Dmitry Lysnichenko created AMBARI-10953:
-------------------------------------------

             Summary: Hive Server 2 Process Check Should Always Use Beeline Instead of TCP Sockets
                 Key: AMBARI-10953
                 URL: https://issues.apache.org/jira/browse/AMBARI-10953
             Project: Ambari
          Issue Type: Bug
          Components: ambari-server
            Reporter: Dmitry Lysnichenko
            Assignee: Dmitry Lysnichenko
             Fix For: 2.1.0


{{ambari-common/src/main/python/resource_management/libraries/functions/hive_check.py}} uses a combination of {{beeline}} and sockets to check the availability of the Hive server.

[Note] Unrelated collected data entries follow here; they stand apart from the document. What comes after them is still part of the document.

Lemma room_for_config d d' xs p : config d d' → room_for d' xs p = room_for d xs p.
Proof.
  unfold room_for. intros (-> & _ & _ & -> & -> & _ & Hs).
  assert (packet_size (pq_packets (q_ d')) p = packet_size (pq_packets (q_ d)) p) as ->.
  { pose proof (total_proper _ _ Hs [p] [p] eq_refl) as E. simpl in E. unfold packet_size. lia. }
  by rewrite (total_proper _ _ Hs xs xs eq_refl).
Qed.

Lemma run_link_ok es d0 d as_ w :
  reps d w → config d0 d → conserved d0 as_ w → unblock_on_resume_ (base d0) = true →
  NoDup (as_ ++ arrivals es) → countable d0 (as_ ++ arrivals es) →
  (∀ p, p ∈ arrivals es → p ≠ NULL ∧ is_Some (pq_packets (q_ d0) !! p)) →
  ∃ d' w', run_link es d = Done tt d' ∧ reps d' w' ∧ config d0 d' ∧ conserved d0 (as_ ++ arrivals es) w'.
Proof.
  intros Hd C Hw Hun. revert d as_ w Hd C Hw. induction es as [|e es IH]; intros d as_ w Hd C Hw Hnd Hc Hin.
  { exists d, w. unfold arrivals. simpl. by rewrite (app_nil_r as_). }
  cbn [run_link]. destruct e as [now p|now]; cbn [link_step].
  - change (arrivals (Arrival now p :: es)) with (p :: arrivals es) in *.
    destruct (Hin p) as [Hp [v Hv]]; [set_solver|].
    assert (countable d0 (as_ ++ [p])) as Hc1.
    { destruct Hc as (Hs & Ht & Hn). split; [done|]. pose proof (total_nonneg _ (arrivals es) Hs).
      rewrite !total_app, length_app in *. simpl in *. lia. }
    destruct (recv_ok now d w p Hd) as (d1 & E1 & Hd1 & C1).
    { split; [done|]. pose proof C as (_&_&_&_&_&_&S). destruct (same_packets_lookup _ _ _ _ S Hv) as [n Hn].
      split; [by rewrite Hn|]. destruct Hw as (Hperm & _). rewrite NoDup_app in Hnd. intros Hx.
      destruct Hnd as (_ & Hnd & _). apply (Hnd p); [rewrite Hperm, !elem_of_app; by right; right|by left]. }
    rewrite (bind_done _ _ _ _ _ E1). rewrite (cons_middle p as_), (assoc_L app) in Hnd, Hc |- *.
    eapply (IH d1 (as_ ++ [p])); [exact Hd1|by etrans| |done|done|intros x Hx; apply Hin; by right].
    rewrite (room_for_config d0 d) by done. destruct C as (_ & -> & _). by apply conserved_arrive.
  - change (arrivals (Free now :: es)) with (arrivals es) in *.
    pose proof Hw as (Hperm & Hsub & Hidle & Hlim).
    destruct (resume_ok now d w Hd) as (d1 & E1 & Hd1 & C1).
    { destruct C as (_&_&_&_&_&E&_). congruence. }
    { intros Hne. destruct (busy w); [done|]. by destruct Hne, Hidle. }
    rewrite (bind_done _ _ _ _ _ E1). eapply (IH d1 as_); [exact Hd1|by etrans| |done..].
    apply conserved_serve; [apply Hc|done..].
Qed.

Hive Server can be configured to run in either {{binary}} or {{http}} mode, as configured by the following property in {{hive-site}}:

{code}
    <property>
      <name>hive.server2.transport.mode</name>
      <value>binary</value>
    </property>
{code}

The python, however, only runs the {{beeline}} command if KERBEROS is in use _AND_ the mode is {{binary}}. This not correct in that {{beeline}} can connect via both TCP and HTTP:

{code}
beeline -u 'jdbc:hive2://c6402.ambari.apache.org:10000/;transportMode=binary' -e ''
beeline -u 'jdbc:hive2://c6402.ambari.apache.org:10001/;transportMode=http' -e ''
{code}

Additionally, {{alert_hive_thrift_port.py}} needs to provide a better error message. Currently, the code

{code}
    try:
      hive_check.check_thrift_port_sasl(host_name, port,
        hive_server2_authentication, hive_server_principal, kinitcmd, smokeuser,
        transport_mode = transport_mode)

      is_thrift_port_ok = True
    except:
      is_thrift_port_ok = False

    if is_thrift_port_ok == True:
      result_code = 'OK'
      total_time = time.time() - start_time
      label = OK_MESSAGE % (total_time, port)
    else:
      result_code = 'CRITICAL'
      label = CRITICAL_MESSAGE.format(host_name,port)
{code}

will not show the exact error message and instead just say that it couldn't connect to host:port, which is wrong since that implies the only failure could be TCP-based. I recommend putting the exception message in as well.